Segment Start: MATERIAL TO PROCESS
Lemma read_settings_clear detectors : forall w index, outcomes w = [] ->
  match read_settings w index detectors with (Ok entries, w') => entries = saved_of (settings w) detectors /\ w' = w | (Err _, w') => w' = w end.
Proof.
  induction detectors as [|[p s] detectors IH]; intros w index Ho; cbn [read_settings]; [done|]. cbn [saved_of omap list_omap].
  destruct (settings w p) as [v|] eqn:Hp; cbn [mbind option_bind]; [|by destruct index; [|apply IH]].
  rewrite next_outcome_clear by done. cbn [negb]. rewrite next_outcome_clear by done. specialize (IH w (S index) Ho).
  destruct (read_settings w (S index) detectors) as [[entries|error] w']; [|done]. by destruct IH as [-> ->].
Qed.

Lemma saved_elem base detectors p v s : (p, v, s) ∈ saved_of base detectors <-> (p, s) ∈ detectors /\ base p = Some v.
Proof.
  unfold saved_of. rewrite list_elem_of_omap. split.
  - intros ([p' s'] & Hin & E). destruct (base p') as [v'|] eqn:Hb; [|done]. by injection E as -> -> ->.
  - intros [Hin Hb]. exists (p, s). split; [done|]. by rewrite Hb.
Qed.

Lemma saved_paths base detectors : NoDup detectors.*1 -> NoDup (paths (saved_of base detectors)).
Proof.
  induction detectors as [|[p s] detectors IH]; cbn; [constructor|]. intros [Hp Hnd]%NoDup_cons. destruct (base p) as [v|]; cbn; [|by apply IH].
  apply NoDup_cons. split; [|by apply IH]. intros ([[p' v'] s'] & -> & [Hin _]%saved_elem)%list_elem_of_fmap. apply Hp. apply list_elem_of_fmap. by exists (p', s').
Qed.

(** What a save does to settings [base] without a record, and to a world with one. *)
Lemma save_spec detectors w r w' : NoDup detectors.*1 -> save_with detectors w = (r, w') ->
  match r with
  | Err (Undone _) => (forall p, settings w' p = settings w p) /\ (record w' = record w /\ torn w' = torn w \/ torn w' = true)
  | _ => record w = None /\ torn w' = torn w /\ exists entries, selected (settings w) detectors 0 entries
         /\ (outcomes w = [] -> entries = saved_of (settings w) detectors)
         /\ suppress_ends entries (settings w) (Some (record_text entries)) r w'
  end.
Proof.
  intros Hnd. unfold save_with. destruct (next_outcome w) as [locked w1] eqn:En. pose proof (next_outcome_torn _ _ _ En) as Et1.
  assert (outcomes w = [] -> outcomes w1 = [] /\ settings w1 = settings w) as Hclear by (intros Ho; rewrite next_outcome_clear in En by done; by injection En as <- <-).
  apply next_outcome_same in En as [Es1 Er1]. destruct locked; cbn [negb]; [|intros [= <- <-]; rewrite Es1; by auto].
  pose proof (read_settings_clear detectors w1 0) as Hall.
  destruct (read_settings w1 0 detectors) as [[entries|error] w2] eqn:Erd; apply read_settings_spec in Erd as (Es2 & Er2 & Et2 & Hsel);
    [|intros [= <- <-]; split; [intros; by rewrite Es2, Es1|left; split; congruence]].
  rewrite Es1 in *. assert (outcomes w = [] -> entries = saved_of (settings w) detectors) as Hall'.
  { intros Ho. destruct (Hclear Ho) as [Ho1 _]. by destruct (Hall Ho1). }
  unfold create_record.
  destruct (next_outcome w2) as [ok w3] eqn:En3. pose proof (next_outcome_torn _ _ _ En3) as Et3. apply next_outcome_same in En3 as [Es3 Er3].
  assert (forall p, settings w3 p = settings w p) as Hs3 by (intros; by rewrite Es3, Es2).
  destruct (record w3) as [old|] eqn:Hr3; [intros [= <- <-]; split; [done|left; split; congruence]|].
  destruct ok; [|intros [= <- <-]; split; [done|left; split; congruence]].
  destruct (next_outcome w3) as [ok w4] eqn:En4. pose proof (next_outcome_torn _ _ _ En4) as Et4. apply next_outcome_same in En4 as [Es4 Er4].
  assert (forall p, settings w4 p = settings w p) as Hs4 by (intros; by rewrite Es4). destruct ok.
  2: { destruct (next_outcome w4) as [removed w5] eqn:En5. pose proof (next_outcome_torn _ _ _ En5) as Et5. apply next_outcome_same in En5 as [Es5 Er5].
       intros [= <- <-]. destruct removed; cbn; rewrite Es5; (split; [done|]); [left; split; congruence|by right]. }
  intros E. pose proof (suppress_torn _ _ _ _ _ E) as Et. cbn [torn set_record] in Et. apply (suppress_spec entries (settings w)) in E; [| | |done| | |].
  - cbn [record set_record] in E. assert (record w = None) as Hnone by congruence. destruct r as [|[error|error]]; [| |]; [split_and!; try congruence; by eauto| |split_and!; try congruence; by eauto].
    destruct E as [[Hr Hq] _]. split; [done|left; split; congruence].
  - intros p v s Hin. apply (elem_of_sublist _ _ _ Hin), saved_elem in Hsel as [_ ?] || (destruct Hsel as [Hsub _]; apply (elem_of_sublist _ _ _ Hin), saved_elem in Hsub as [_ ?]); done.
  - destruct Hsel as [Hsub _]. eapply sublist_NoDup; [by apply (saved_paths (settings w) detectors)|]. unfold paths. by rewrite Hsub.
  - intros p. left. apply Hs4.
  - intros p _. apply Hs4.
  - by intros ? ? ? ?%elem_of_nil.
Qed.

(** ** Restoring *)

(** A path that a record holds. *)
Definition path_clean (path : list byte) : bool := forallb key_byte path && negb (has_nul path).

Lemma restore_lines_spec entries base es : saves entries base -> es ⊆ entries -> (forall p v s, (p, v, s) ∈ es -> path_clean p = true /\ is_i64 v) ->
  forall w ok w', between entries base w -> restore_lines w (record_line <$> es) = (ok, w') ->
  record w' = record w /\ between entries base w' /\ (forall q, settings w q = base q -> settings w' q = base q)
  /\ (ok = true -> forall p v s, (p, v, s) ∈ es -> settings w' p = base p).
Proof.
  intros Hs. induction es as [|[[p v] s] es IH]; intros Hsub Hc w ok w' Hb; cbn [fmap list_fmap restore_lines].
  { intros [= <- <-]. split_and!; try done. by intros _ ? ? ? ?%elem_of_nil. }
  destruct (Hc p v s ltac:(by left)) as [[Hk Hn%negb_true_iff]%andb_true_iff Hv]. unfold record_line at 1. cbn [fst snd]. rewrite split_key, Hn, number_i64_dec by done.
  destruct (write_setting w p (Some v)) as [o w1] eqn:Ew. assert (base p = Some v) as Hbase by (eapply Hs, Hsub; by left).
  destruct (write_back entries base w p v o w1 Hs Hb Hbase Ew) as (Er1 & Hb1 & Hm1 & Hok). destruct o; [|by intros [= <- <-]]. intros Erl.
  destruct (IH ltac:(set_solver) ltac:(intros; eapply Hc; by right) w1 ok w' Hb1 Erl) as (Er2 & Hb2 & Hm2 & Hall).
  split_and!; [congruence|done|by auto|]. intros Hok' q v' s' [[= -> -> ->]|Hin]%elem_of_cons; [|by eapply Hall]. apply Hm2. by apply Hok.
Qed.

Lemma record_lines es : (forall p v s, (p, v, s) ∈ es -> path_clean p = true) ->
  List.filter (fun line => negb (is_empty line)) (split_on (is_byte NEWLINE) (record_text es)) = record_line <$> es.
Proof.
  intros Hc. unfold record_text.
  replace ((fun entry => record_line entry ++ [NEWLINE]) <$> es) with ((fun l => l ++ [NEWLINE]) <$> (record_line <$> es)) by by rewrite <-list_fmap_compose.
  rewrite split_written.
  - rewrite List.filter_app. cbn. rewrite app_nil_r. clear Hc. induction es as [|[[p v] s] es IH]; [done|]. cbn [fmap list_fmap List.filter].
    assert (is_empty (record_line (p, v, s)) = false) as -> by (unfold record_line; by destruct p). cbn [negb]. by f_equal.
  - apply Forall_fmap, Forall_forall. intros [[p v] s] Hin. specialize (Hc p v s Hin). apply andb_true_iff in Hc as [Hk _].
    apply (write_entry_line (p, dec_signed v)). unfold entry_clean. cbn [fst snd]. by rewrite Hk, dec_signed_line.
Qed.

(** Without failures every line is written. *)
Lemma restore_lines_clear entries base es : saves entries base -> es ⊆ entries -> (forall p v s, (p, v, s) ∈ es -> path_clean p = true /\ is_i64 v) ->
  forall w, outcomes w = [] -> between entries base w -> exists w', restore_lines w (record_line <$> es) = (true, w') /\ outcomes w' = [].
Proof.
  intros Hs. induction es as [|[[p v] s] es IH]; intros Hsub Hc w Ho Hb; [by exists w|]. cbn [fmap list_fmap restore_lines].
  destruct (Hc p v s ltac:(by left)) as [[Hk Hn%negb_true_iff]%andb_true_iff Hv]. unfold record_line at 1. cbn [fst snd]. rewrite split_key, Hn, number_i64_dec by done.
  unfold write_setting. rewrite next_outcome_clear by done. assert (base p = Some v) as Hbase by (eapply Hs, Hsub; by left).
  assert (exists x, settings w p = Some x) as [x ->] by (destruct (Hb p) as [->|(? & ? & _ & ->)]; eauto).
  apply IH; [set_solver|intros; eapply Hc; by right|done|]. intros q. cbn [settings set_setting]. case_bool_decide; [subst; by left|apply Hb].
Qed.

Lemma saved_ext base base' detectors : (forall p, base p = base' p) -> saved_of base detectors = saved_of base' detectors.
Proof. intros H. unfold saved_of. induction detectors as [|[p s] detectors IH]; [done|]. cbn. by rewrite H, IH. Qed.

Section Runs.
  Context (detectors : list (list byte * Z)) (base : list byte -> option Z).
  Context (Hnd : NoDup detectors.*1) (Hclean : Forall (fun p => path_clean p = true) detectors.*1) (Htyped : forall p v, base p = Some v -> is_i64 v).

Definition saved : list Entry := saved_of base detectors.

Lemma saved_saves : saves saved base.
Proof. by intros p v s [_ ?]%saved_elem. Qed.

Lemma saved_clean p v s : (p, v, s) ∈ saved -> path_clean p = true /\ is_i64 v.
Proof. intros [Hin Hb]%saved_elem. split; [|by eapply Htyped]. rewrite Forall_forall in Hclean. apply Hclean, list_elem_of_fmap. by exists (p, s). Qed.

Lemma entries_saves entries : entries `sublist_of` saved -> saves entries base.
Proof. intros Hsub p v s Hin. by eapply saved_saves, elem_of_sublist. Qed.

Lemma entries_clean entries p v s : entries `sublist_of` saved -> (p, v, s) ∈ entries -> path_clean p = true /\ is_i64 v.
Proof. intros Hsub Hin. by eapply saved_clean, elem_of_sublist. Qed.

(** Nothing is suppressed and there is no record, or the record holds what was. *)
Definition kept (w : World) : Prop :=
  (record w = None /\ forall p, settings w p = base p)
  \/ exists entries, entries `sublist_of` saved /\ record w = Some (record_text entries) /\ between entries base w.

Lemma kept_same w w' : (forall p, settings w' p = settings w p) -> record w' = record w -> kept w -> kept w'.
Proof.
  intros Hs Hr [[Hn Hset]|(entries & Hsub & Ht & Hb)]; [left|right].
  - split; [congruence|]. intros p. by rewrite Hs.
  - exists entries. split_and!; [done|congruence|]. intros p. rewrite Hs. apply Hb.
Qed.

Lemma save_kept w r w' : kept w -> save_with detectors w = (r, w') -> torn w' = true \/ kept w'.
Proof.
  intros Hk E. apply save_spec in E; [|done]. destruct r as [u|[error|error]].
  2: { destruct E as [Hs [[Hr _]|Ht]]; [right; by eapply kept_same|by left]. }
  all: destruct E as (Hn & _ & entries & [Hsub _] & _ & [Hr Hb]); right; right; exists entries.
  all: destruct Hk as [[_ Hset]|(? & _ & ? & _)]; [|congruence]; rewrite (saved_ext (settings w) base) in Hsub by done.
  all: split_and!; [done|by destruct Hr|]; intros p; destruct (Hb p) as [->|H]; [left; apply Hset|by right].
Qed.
Segment End: MATERIAL TO PROCESS
Segment Start: MATERIAL TO PROCESS
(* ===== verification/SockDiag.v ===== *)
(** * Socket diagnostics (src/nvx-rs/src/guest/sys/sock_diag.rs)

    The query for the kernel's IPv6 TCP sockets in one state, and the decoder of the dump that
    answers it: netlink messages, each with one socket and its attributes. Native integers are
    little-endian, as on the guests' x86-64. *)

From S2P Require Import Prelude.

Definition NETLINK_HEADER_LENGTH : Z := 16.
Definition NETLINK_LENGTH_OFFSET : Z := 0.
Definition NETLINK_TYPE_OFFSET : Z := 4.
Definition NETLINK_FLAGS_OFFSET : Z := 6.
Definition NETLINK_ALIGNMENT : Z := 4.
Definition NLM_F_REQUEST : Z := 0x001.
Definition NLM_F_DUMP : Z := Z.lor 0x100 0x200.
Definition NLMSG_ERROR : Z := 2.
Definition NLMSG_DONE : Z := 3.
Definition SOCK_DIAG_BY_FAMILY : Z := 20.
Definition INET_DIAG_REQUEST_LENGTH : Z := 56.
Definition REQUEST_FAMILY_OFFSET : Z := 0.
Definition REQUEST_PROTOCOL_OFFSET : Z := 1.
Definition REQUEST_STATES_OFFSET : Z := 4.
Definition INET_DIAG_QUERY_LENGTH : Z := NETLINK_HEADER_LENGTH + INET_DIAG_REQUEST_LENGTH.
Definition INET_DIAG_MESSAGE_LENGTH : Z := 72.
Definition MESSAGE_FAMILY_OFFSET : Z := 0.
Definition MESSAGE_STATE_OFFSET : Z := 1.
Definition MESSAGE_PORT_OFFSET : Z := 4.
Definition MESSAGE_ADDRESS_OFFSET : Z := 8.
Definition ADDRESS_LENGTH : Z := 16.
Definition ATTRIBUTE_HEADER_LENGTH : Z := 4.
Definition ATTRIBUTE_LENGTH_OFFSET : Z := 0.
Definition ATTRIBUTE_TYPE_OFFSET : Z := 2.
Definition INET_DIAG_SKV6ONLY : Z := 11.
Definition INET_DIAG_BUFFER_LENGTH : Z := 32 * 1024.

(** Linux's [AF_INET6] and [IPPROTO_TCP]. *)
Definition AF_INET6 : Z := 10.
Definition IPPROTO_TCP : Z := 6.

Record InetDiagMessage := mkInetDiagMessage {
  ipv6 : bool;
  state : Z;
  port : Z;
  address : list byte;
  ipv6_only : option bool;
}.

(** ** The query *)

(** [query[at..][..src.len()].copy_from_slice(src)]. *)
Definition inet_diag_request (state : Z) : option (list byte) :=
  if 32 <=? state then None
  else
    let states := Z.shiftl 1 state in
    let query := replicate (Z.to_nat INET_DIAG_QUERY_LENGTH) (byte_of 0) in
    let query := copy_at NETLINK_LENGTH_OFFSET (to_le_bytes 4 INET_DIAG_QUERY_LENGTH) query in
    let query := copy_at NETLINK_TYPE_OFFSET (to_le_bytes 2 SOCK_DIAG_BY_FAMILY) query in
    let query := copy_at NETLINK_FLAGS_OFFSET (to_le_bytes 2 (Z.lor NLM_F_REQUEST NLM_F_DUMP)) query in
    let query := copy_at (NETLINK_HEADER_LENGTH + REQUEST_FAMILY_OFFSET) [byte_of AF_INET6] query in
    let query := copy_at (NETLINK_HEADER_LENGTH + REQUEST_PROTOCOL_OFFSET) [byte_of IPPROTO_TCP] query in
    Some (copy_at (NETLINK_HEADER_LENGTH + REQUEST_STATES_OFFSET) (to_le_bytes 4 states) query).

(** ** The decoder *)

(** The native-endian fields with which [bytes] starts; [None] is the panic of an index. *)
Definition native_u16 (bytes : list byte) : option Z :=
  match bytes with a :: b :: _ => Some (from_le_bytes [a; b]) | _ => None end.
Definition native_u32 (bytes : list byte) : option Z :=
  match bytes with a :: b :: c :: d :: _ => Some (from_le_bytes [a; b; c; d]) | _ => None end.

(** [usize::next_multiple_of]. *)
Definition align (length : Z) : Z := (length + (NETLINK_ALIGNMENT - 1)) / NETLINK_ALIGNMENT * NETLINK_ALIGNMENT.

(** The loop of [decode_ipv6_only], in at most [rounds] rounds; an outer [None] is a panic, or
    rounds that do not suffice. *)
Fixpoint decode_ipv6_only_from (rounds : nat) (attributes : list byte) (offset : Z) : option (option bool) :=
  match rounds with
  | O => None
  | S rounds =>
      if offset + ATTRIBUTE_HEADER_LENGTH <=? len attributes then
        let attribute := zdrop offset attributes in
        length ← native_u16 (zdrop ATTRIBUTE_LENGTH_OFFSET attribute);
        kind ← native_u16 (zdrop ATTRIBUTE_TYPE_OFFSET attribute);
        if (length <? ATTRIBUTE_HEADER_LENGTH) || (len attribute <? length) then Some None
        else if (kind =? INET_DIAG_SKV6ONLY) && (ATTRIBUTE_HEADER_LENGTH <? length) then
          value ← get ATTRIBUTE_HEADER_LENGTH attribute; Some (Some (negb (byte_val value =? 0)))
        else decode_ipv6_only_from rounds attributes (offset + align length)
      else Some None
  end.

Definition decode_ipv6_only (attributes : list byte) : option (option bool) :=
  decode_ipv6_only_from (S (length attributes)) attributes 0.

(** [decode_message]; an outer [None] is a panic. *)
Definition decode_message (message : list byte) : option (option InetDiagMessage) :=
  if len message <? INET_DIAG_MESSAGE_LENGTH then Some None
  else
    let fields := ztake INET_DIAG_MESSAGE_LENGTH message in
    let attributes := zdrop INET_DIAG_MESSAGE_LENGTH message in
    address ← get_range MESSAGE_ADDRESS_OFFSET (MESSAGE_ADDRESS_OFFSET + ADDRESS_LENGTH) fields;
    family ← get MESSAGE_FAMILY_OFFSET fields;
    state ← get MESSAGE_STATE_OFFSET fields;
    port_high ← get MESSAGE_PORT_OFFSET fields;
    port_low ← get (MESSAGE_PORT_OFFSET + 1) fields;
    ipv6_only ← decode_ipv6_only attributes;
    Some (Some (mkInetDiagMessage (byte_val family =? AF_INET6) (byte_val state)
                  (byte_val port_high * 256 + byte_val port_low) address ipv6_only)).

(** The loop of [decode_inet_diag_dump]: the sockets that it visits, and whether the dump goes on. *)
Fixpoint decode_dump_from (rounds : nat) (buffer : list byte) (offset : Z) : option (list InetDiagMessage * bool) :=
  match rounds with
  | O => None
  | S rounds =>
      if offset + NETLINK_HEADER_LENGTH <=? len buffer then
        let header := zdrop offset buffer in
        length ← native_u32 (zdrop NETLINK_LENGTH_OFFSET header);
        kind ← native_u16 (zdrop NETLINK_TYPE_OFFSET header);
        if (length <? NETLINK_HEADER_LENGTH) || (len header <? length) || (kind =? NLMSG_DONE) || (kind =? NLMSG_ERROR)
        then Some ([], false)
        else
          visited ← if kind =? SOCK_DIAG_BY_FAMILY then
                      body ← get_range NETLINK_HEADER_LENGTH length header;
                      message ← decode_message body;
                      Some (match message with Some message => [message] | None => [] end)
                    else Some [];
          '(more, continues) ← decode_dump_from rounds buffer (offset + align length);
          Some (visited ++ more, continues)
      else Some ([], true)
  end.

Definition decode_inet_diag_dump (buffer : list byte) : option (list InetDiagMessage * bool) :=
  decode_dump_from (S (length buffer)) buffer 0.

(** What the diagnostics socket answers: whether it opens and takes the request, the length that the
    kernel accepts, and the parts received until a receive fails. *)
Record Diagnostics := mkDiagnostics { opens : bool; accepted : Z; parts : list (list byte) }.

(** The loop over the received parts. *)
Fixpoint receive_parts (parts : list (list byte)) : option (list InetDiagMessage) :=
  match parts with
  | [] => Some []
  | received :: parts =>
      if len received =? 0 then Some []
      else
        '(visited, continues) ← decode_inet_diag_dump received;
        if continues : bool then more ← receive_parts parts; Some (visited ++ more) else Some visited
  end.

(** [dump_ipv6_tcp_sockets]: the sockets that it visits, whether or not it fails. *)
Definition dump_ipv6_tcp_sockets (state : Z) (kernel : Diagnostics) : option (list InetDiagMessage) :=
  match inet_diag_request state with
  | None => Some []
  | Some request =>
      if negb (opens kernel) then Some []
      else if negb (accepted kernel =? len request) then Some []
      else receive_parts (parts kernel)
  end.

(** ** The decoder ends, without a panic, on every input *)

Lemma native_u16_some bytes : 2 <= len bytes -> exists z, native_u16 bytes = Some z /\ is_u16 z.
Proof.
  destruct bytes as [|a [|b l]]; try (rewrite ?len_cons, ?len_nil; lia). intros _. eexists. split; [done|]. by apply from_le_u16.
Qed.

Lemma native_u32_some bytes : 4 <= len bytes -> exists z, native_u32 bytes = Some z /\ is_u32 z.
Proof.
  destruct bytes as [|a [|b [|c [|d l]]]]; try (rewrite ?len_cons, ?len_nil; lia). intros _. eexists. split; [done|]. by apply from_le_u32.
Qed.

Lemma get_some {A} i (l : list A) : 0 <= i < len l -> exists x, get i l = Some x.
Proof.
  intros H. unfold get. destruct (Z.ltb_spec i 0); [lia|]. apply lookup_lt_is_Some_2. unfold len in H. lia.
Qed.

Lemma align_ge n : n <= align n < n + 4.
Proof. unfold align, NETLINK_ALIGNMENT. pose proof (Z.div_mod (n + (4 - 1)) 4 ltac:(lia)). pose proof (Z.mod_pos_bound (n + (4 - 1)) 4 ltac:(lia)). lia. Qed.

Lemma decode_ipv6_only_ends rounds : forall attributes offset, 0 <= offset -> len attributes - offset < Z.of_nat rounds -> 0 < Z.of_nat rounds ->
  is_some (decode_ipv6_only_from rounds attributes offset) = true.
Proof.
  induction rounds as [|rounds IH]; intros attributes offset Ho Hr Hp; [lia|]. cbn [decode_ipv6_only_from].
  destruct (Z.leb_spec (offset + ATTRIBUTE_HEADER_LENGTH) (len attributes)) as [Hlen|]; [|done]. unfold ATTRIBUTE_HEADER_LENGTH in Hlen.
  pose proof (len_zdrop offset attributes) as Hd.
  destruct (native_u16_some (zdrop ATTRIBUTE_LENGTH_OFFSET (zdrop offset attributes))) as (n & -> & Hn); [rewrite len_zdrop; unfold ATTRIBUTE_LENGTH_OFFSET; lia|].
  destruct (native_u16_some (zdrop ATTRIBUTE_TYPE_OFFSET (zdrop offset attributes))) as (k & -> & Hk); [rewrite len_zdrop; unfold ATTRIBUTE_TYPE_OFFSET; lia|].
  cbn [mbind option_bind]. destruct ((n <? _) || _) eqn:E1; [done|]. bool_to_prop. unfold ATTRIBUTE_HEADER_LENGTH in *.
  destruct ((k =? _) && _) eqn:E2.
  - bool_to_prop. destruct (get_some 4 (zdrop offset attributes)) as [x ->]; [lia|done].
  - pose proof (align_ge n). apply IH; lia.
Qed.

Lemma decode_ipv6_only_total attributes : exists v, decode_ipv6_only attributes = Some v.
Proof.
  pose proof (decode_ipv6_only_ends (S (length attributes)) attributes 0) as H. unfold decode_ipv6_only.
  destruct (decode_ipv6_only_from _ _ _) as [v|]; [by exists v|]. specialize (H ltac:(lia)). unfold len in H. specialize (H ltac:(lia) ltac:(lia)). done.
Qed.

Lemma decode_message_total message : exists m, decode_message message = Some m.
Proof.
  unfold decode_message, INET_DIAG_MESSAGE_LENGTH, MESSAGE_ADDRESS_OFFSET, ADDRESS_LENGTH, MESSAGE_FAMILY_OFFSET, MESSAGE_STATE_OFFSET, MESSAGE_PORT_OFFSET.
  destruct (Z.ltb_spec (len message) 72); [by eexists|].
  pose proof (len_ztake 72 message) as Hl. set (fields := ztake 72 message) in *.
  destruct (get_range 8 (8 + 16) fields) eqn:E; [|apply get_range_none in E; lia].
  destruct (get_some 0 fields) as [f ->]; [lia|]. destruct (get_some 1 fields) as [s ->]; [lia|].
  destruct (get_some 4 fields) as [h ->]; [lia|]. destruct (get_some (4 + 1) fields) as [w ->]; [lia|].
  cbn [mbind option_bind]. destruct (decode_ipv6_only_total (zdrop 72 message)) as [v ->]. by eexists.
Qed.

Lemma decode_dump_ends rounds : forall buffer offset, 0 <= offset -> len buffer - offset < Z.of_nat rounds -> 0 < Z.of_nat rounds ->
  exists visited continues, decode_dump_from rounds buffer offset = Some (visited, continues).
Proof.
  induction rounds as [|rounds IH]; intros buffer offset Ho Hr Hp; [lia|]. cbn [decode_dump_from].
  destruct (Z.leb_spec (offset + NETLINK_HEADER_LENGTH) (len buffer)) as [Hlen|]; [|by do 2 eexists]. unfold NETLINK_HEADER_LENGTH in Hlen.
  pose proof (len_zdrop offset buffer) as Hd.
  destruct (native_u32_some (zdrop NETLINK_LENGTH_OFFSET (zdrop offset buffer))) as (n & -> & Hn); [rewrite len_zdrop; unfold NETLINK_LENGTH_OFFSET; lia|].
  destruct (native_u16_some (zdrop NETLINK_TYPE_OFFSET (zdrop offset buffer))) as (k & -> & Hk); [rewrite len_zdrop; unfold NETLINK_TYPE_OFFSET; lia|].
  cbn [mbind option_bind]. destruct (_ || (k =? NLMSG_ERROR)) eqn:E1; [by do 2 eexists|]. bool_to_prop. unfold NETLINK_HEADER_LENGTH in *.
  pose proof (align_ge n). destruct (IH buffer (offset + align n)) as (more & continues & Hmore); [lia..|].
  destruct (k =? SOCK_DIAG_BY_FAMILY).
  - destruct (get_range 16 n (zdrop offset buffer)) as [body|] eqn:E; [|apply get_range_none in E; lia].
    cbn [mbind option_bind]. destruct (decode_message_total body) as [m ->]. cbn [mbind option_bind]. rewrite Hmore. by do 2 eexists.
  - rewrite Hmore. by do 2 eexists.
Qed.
Segment End: MATERIAL TO PROCESS
PROBLEM DETAILS: From the entries above, extract each line containing "decoder".

ANSWER TO THE EXERCISE:
    The query for the kernel's IPv6 TCP sockets in one state, and the decoder of the dump that
(** ** The decoder *)
(** ** The decoder ends, without a panic, on every input *)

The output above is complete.